(** [[class_names[i] for i in sorted(class_names.keys())]] *)
Fixpoint lookup_all (class_names : list (nat * string)) (keys : list nat)
  : Py.result (list string) :=
  match keys with
  | [] => Py.Ok []
  | i :: rest =>
      match Py.get Nat.eqb class_names i with
      | Some name =>
          names <- lookup_all class_names rest ;; Py.Ok (name :: names)
      | None => Py.Raise (Py.KeyError "class_names")
      end
  end.
Definition ordered_names (class_names : list (nat * string))
  : Py.result (list string) :=
  lookup_all class_names (sorted (Py.keys class_names)).

(** The text written to [labels.txt]. *)
Definition manifest (labels : list string) : string :=
  PyStr.join PyStr.newline labels.

(** What [main] asks of the outside, in order.  A call is recorded when it
    is made, whether it returns or raises. *)
Inductive event : Type :=
  | Train (data : string)
  | Export (weights : string)
  | Mkdir (dir : string)
  | Copy2 (src dst : string)
  | WriteText (dst text : string).

(** The outside of the script: where it is installed ([SCRIPT_DIR], and
    [ASSETS_DIR] for [SCRIPT_DIR.parent / "app" / "src" / "main" /
    "assets"]), the file system it queries, the [ultralytics] calls and the
    file operations.  Each call may change the file system, and returns or
    raises.  [yolo_train] stands for [YOLO(MODEL)] followed by
    [model.train(...)], [yolo_export] for [YOLO(str(best_pt))] followed by
    [best_model.export(...)], which returns the path of the export.
    [shutil.copy2] opens its source first: it raises when there is nothing
    at the source path ([copy2_missing]). *)
Record Host : Type := {
  fs : Type;
  SCRIPT_DIR : string;
  ASSETS_DIR : string;
  path_exists : fs -> string -> bool;
  is_dir : fs -> string -> bool;
  glob_tflite : fs -> string -> list string;
  yolo_train : string -> fs -> Py.outcome unit * fs;
  yolo_export : string -> fs -> Py.outcome string * fs;
  yolo_names : string -> fs -> list (nat * string);
  mkdir_p : string -> fs -> Py.outcome unit * fs;
  copy2 : string -> string -> fs -> Py.outcome unit * fs;
  write_text : string -> string -> fs -> Py.outcome unit * fs;
  copy2_missing :
    forall src dst w,
      path_exists w src = false -> exists text, fst (copy2 src dst w) = Py.Raises text
}.

Section Main.
Context (H : Host).

Definition DATASET_DIR : string := (SCRIPT_DIR H ++ "/datasets/ccmt_cls")%string.
Definition PROJECT : string := (SCRIPT_DIR H ++ "/runs")%string.
Definition NAME : string := "ccmt_cls".

Definition dataset_not_found : Py.exn :=
  Py.FileNotFoundError
    ("Dataset not found at " ++ DATASET_DIR ++ PyStr.newline
       ++ "Run prepare_dataset.py first to create the dataset.")%string.

(** [PROJECT / NAME / "weights" / "best.pt"] *)
Definition best_pt : string := (PROJECT ++ "/" ++ NAME ++ "/weights/best.pt")%string.

Definition best_weights_not_found : Py.exn :=
  Py.FileNotFoundError ("Best weights not found at " ++ best_pt)%string.

Definition no_tflite_found (export_dir : string) : Py.exn :=
  Py.FileNotFoundError ("No .tflite file found in " ++ export_dir)%string.

(** "Find the exported .tflite file": the first [.tflite] file of a
    directory, and the export path itself when it is not a directory,
    whether or not anything is there. *)
Definition locate_tflite (w : fs H) (export_path : string) : Py.result string :=
  if is_dir H w export_path then
    match glob_tflite H w export_path with
    | [] => Py.Raise (no_tflite_found export_path)
    | first :: _ => Py.Ok first
    end
  else Py.Ok export_path.

Definition dst_model : string := (ASSETS_DIR H ++ "/model.tflite")%string.
Definition dst_labels : string := (ASSETS_DIR H ++ "/labels.txt")%string.

(** "Copy to Android assets": the three file operations on [ASSETS_DIR],
    after the events [t] and in the file system [w]. *)
Definition install (tflite_path : string) (labels : list string)
           (t : list event) (w : fs H) : Py.result unit * list event * fs H :=
  let t3 := t ++ [Mkdir (ASSETS_DIR H)] in
  match mkdir_p H (ASSETS_DIR H) w with
  | (Py.Raises text, w3) => (Py.Raise (Py.Propagated "ASSETS_DIR.mkdir" text), t3, w3)
  | (Py.Returns _, w3) =>
      let t4 := t3 ++ [Copy2 tflite_path dst_model] in
      match copy2 H tflite_path dst_model w3 with
      | (Py.Raises text, w4) => (Py.Raise (Py.Propagated "shutil.copy2" text), t4, w4)
      | (Py.Returns _, w4) =>
          let t5 := t4 ++ [WriteText dst_labels (manifest labels)] in
          match write_text H dst_labels (manifest labels) w4 with
          | (Py.Raises text, w5) =>
              (Py.Raise (Py.Propagated "dst_labels.write_text" text), t5, w5)
          | (Py.Returns _, w5) => (Py.Ok tt, t5, w5)
          end
      end
  end.

(** The run: its outcome, what it asked of the outside, and the file
    system afterwards. *)
Definition main (w : fs H) : Py.result unit * list event * fs H :=
  if negb (path_exists H w DATASET_DIR) then
    (Py.Raise dataset_not_found, [], w)
  else
    let t1 := [Train DATASET_DIR] in
    match yolo_train H DATASET_DIR w with
    | (Py.Raises text, w1) => (Py.Raise (Py.Propagated "model.train" text), t1, w1)
    | (Py.Returns _, w1) =>
        if negb (path_exists H w1 best_pt) then
          (Py.Raise best_weights_not_found, t1, w1)
        else
          let t2 := t1 ++ [Export best_pt] in
          match yolo_export H best_pt w1 with
          | (Py.Raises text, w2) =>
              (Py.Raise (Py.Propagated "best_model.export" text), t2, w2)
          | (Py.Returns export_path, w2) =>
              match locate_tflite w2 export_path with
              | Py.Raise e => (Py.Raise e, t2, w2)
              | Py.Ok tflite_path =>
                  match ordered_names (yolo_names H best_pt w2) with
                  | Py.Raise e => (Py.Raise e, t2, w2)
                  | Py.Ok names => install tflite_path (generate_labels names) t2 w2
                  end
              end
          end
    end.
End Main.

End TrainYolo.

Directions ▸ Give an exact copy of the lines above from the line with "i :: rest =>" up to and including the line with "Definition manifest (labels", and leave everything else out.

Completed task ▸
  | i :: rest =>
      match Py.get Nat.eqb class_names i with
      | Some name =>
          names <- lookup_all class_names rest ;; Py.Ok (name :: names)
      | None => Py.Raise (Py.KeyError "class_names")
      end
  end.
Definition ordered_names (class_names : list (nat * string))
  : Py.result (list string) :=
  lookup_all class_names (sorted (Py.keys class_names)).

(** The text written to [labels.txt]. *)
Definition manifest (labels : list string) : string :=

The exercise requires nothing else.